More than 800 people were arrested worldwide as part of a large transnational investigation into organised crime.
Operation Trojan Shield was led by the United States' Federal Bureau of Investigation (FBI) and involved police from sixteen other countries as well as Europol, the European Union's law enforcement agency.
Jean-Philipe Lecouffe, Europol's deputy executive director, told reporters on Tuesday morning that more than 700 locations were searched worldwide and over eight tonnes of cocaine were seized.
Two tonnes of amphetamines and methamphetamines, 22 tonnes of cannabis and cannabis resin and $48 million (€39.4 million) in various currencies and cryptocurrencies were also seized. More than 100 threats to life were also mitigated.
Lecouffe described Trojan Shield as "one the largest and most sophisticated law enforcement operations" and as "exceptional by its global outcome".
It relied on an encrypted messaging app developed by the FBI, named ANOM, that criminals were then tricked into using, allowing law enforcement to monitor millions of messages about drug smuggling, money laundering and even planned killings.
Authorities in Australia, where 224 people were arrested and more than four tonnes of drugs were seized, said the app was installed on stripped-back mobile phones and its popularity grew organically in criminal circles after it was vouched for by some high-profile underworld figures, described as “criminal influencers."
It grew to service more than 12,000 encrypted devices to over 300 criminal syndicates operating in more than 100 countries, including Italian organised crime, outlaw motorcycle gangs, and international drug trafficking organisations.
Overall, law enforcement accessed over 27 million messages over 18 months.
Australian Prime Minister Scott Morrison told reporters it was a watershed moment that would keep the nation's communities safer.
“Today, the Australian government, as part of a global operation, has struck a heavy blow against organised crime," Morrison said. "Not just in this country, but one that will echo around organised crime around the world.”
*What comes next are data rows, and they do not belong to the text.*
(* ===== verification/SchedulerWitnesses.v ===== *)
(** * Concrete runs of the scheduler

    A codec of documents that satisfies the laws asked of [serde_json], a disk, a
    start of the scheduler and requests on it: the hypotheses of the scheduler's
    theorems hold there. *)

From stdpp Require Import countable.
From S2P Require Import Codec.
From S2P Require Export SchedulerLoop.

Local Open Scope nat_scope.

(** ** A codec: the binary digits of a number of the document *)

#[export] Instance RuleClass_countable : Countable RuleClass.
Proof.
  refine (inj_countable' (λ c, match c with Latency => true | Batch => false end)
    (λ b : bool, if b then Latency else Batch) _). by intros [].
Defined.

Definition document_bytes (d : StoredDocument) : string :=
  digits (encode (schema_version d, sd_revision d, stored_fields <$> sd_rules d)).

Definition checked_document (fields : Z * Z * list (string * RuleClass))
    : result string (Z * Z * list (string * RuleClass)) :=
  let '(version, n, rs) := fields in
  if (0 <=? n)%Z && (n <=? u64_max)%Z && forallb (λ r : string * RuleClass, is_utf8 r.1) rs
  then Ok fields else Err "invalid type".

Definition document_number (bytes : string) : option (Z * Z * list (string * RuleClass)) :=
  s ← Text.strip_suffix (String "010"%char "") bytes; p ← of_digits s; countable.decode p.

Definition document_fields (bytes : string) : result string (Z * Z * list (string * RuleClass)) :=
  match document_number bytes with
  | Some fields => checked_document fields
  | None => Err "not a document"
  end.

#[export] Instance numbered_documents : DocumentCodec := {
  to_vec_pretty d := Ok (document_bytes d);
  from_slice := document_fields;
}.

#[export] Instance numbered_documents_laws : DocumentCodecLaws.
Proof.
  split.
  - intros d bytes Hr Ht [= <-]. simpl. unfold document_fields, document_number.
    assert (Text.strip_suffix (String "010"%char "") (document_bytes d +:+ String "010"%char "")
            = Some (document_bytes d)) as -> by by apply Text.strip_suffix_Some.
    simpl. unfold document_bytes. rewrite of_digits_digits. simpl. rewrite decode_encode. simpl.
    replace (0 <=? sd_revision d)%Z with true by (symmetry; apply Z.leb_le; lia).
    replace (sd_revision d <=? u64_max)%Z with true by (symmetry; apply Z.leb_le; lia). simpl.
    replace (forallb _ _) with true; [done|]. symmetry. apply forallb_forall. intros r Hin.
    apply list_elem_of_In, list_elem_of_fmap in Hin as (x & -> & Hx). simpl.
    rewrite Forall_forall in Ht. by apply Ht.
  - intros bytes version n rs. simpl. unfold document_fields, checked_document.
    destruct (document_number bytes) as [[[v m] l]|]; [|done].
    destruct ((0 <=? m)%Z && (m <=? u64_max)%Z && _) eqn:Hc; [|done]. intros [= <- <- <-].
    apply andb_true_iff in Hc as [[H1 H2]%andb_true_iff Hf]. apply Z.leb_le in H1, H2. split; [lia|].
    apply Forall_forall. intros r Hr. rewrite forallb_forall in Hf. apply Hf. by apply list_elem_of_In.
Qed.

Definition plain_sha256 : Sha256 := λ s, s.
#[local] Existing Instance plain_sha256.

(** ** A disk without a document *)

Definition rules_path : string := "/var/lib/scx/rules.json".
Definition rules_name : string := "rules.json".
Definition empty_disk (calls : list DiskCall) : Disk := MkDisk ∅ 0 ∅ [] true 42 7 calls.

Definition no_rules : RuleSnapshot := MkRuleSnapshot 0 ∅ ∅ ∅.
Definition empty_store : RuleStore := MkRuleStore rules_path no_rules false.
Definition bash : Comm := MkComm "bash".

Lemma bash_ok : comm_ok bash.
Proof. split; [by apply validate_comm_Ok|done]. Qed.

Lemma empty_disk_safe calls : safe rules_name (eq None) (empty_disk calls).
Proof.
  split; [split|].
  - intros dir n i ->%list_elem_of_singleton. simpl. by rewrite lookup_empty.
  - intros dir ->%list_elem_of_singleton. exists None. split; [done|]. simpl. apply lookup_empty.
Qed.

Lemma no_rules_ok : rules_ok no_rules.
Proof.
  split; [split|apply map_Forall_empty|by vm_compute]; simpl.
  - apply map_disjoint_empty_l.
  - by rewrite (left_id_L ∅ (∪)).
  - rewrite map_size_empty. unfold MAX_RULES. lia.
Qed.

Lemma empty_store_ok calls : store_ok empty_store (empty_disk calls) rules_name.
Proof.
  split; [by vm_compute|apply no_rules_ok|]. eapply safe_mono; [|apply empty_disk_safe]. by intros ? <-.
Qed.

(** A loss of power that keeps the last directory. *)
Definition restarted (d : Disk) : Disk :=
  MkDisk ((λ ino, MkInode (written ino) true) <$> inodes d) (next_inode d) (directory d) [] true 43 0 [].

Lemma restarted_power_loss d : power_loss d (restarted d).
Proof.
  split; [exact (possible_current d)|done| |done]. intros i ino Hi. exists (written ino).
  simpl. by rewrite lookup_fmap, Hi.
Qed.

(** ** The witnesses of the keys and of the store *)

Lemma rule_keys_round_trip_witness :
  comm_ok bash
  ∧ String.length (as_bpf_key bash) = COMM_KEY_LEN ∧ comm_from_key (as_bpf_key bash) = Ok bash
  ∧ (∀ d, comm_ok d → as_bpf_key d = as_bpf_key bash → d = bash)
  ∧ (∀ k d, comm_from_key k = Ok d → comm_ok d).
Proof. split; [exact bash_ok|]. exact (rule_keys_round_trip bash bash_ok). Defined.

(** The machine stops between the rename and the sync of the directory. *)
Definition dying_calls : list DiskCall := [Works; Works; Works; Works; Dies 0].
Abbreviation dying_change :=
  (compare_and_set bash Absent (Present Latency) (empty_store, empty_disk dying_calls)).

Lemma learned_rules_survive_crashes_witness :
  dying_change.1 = Panic
  ∧ length (possible dying_change.2.2) = 3
  ∧ ∃ r, restart_finds bash Absent (Present Latency) empty_store dying_change.1 r
    ∧ wpc (store_open rules_path ∅) (λ s' d'', rules s' = r ∧ store_ok s' d'' rules_name) (λ _ _, True)
        (λ _, True) (restarted dying_change.2.2)
    ∧ (disk_calls (restarted dying_change.2.2) = [] →
       parent_is_directory (restarted dying_change.2.2) = true →
       store_open rules_path ∅ (restarted dying_change.2.2)
       = (Ret (MkRuleStore rules_path r false), restarted dying_change.2.2)).
Proof.
  split; [vm_compute; reflexivity|]. split; [vm_compute; reflexivity|].
  exact (learned_rules_survive_crashes bash Absent (Present Latency) empty_store (empty_disk dying_calls)
           rules_name (restarted dying_change.2.2) bash_ok (empty_store_ok dying_calls)
           (restarted_power_loss dying_change.2.2)).
Defined.

Example restart_after_the_rename :
  (store_open rules_path ∅ (restarted dying_change.2.2)).1
  = Ret (MkRuleStore rules_path
           (MkRuleSnapshot 1 ∅ {[bash := Latency]} {[bash := Latency]}) false).
Proof. vm_compute. reflexivity. Qed.

(** ** A started scheduler *)

Definition options : Opts :=
  MkOpts 1000 1000 8000 16000 2000 1000 500 500 200 100 Batch None ["make=batch"] (Some rules_path)
    (Some "/run/scx/control.sock") (Some "/run/scx/agent.sock") [] 8 250 500 1000 false.
Definition no_file (path : string) : result string string := Err "no such file".

Definition booted : Scheduler := boot (empty_disk []) [] 0 [] "4242-1" options.
Definition started : Scheduler := (init no_file options booted).2.
Definition make_rule : RuleTable := {[MkComm "make" := Batch]}.

Lemma options_ok : opts_ok options.
Proof. by split. Qed.

Lemma make_table : load_rule_table no_file options = Ok make_rule.
Proof. vm_compute. reflexivity. Qed.

Lemma make_text t : load_rule_table no_file options = Ok t → table_text t.
Proof.
  rewrite make_table. intros [= <-]. by apply map_Forall_singleton.
Qed.

Lemma started_in_sync :
  ∃ s, in_sync rules_name s started ∧ store_path s = rules_path ∧ base (rules s) = make_rule
       ∧ activation_ok started.
Proof.
  pose proof (init_spec no_file options rules_path rules_name None (empty_disk []) [] 0 [] "4242-1"
    eq_refl eq_refl (empty_disk_safe []) make_text) as Hi.
  unfold wpc in Hi. change (boot (empty_disk []) [] 0 [] "4242-1" options) with booted in Hi.
  destruct (init no_file options booted) as [[[]|e|] c] eqn:He.
  - destruct Hi as (Ha & _ & s & Hs & Hp & Hb). exists s. unfold started. rewrite He.
    rewrite make_table in Hb. injection Hb as Hb. split; [exact Hs|]. split; [exact Hp|].
    split; [symmetry; exact Hb|exact Ha].
  - exfalso. assert ((init no_file options booted).1 = Throw e) as Hc by by rewrite He.
    vm_compute in Hc. discriminate.
  - exfalso. assert ((init no_file options booted).1 = Panic) as Hc by by rewrite He.
    vm_compute in Hc. discriminate.
Qed.

Lemma running_scheduler_is_consistent_witness :
  ∃ c, init no_file options booted = (Ret tt, started) ∧ rtc loop_step started c
  ∧ (∃ t, check_timing options = Ok t ∧ timing_ok options t)
  ∧ activation_ok c
  ∧ ∃ s, rule_store c = Some s ∧ load_rule_table no_file options = Ok (base (rules s))
      ∧ (∀ x, may_hold (disk c) rules_name x →
           load_contents rules_path x = Ok (learned (rules s), revision (rules s)))
      ∧ runs_rules (rules_map c) (base (rules s) ∪ learned (rules s))
      ∧ base (rules s) ##ₘ learned (rules s) ∧ size (effective (rules s)) ≤ MAX_RULES
      ∧ Z.even (rules_seq c) = true.
Proof.
  exists started.
  assert (init no_file options booted = (Ret tt, started)) as Hi by (vm_compute; reflexivity).
  assert (rtc loop_step started started) as Hr by constructor.
  split; [exact Hi|]. split; [exact Hr|].
  exact (running_scheduler_is_consistent no_file options rules_path rules_name None (empty_disk []) [] 0 []
    "4242-1" started started eq_refl eq_refl (empty_disk_safe []) options_ok make_text Hi Hr).
Defined.

(** ** Requests on it *)

Definition cas_bash : control_wire.ControlRequest :=
  control_wire.MkControlRequest 1 "req-1" control_wire.CompareAndSetRule (Some "bash") None
    (Some control_wire.state_absent) (Some (control_wire.state_present control_wire.Latency)).

Lemma cas_bash_text : request_text cas_bash.
Proof. split; [by intros t [= <-]|done]. Qed.

Definition answer_status (m : outcome string control_wire.ControlResponse) : option control_wire.ControlStatus :=
  match m with Ret r => Some (control_wire.cp_status r) | _ => None end.

(** The map refuses the update: the change is rolled back. *)
Definition refusing : Scheduler := set_bpf_calls [Some "E2BIG"] started.

Example requests_are_answered :
  answer_status (handle_control cas_bash started).1 = Some control_wire.StatusApplied
  ∧ answer_status (handle_control cas_bash (handle_control cas_bash started).2).1 = Some control_wire.StatusConflict
  ∧ answer_status (handle_control cas_bash refusing).1 = Some control_wire.StatusError
  ∧ fatal_control_error (handle_control cas_bash refusing).2 = None
  ∧ (λ s, (learned (rules s), revision (rules s))) <$> rule_store (handle_control cas_bash refusing).2 = Some (∅, 2%Z).
Proof. vm_compute. split_and!; reflexivity. Qed.

Lemma refusing_in_sync : ∃ s, in_sync rules_name s refusing.
Proof. destruct started_in_sync as (s & Hs & _). exists s. by apply coherent_bpf_calls. Qed.

Lemma control_requests_keep_rules_consistent_witness :
  ∃ s, in_sync rules_name s refusing ∧ request_text cas_bash
  ∧ wpc (handle_control cas_bash)
    (λ resp c', left_with rules_name s (requested cas_bash (learned (rules s))) c'
      ∧ control_wire.cp_request_id resp = "req-1"
      ∧ (control_wire.cp_status resp ≠ control_wire.StatusError → answered cas_bash rules_name s resp c'))
    (λ _ _, False) (restart_safe rules_name s (requested cas_bash (learned (rules s)))) refusing.
Proof.
  destruct refusing_in_sync as (s & Hs). exists s. split; [exact Hs|]. split; [exact cas_bash_text|].
  exact (control_requests_keep_rules_consistent cas_bash rules_name s refusing Hs cas_bash_text).
Defined.

Lemma activations_go_one_at_a_time_witness :
  ∃ c', activation_ok started ∧ rtc loop_step started c'
  ∧ activation_ok c'
  ∧ wpc (collect_rule_misses (Ok [as_bpf_key bash])) (λ _, starts c')
      (λ _ _, ∃ e, Ok (E := string) [as_bpf_key bash] = Err e) (λ _, False) c'
  ∧ wpc poll_activation_completion (λ _, activation_ok) (λ _ _, False) (λ _, False) c'.
Proof.
  assert (activation_ok started) as Ha by (destruct started_in_sync as (s & _ & _ & _ & Ha); exact Ha).
  assert (rtc loop_step started started) as Hr by constructor.
  exists started. split; [exact Ha|]. split; [exact Hr|].
  exact (activations_go_one_at_a_time started started (Ok [as_bpf_key bash]) Ha Hr).
Defined.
Lecouffe also described the operation as "a real breakthrough" that allowed authorities to acquire "exceptional insight into the criminal landscape and will provide spinoff investigations".
"It also shows that criminal networks in the 21st century are more fluid and flexible than previously thought," he stressed.
Back in April, Europol had warned in a report released every four years into serious and organised crime that it had never posed as high as a threat to the EU and its citizens as it does today, stressing that the COVID-19 pandemic could exacerbate the situation further.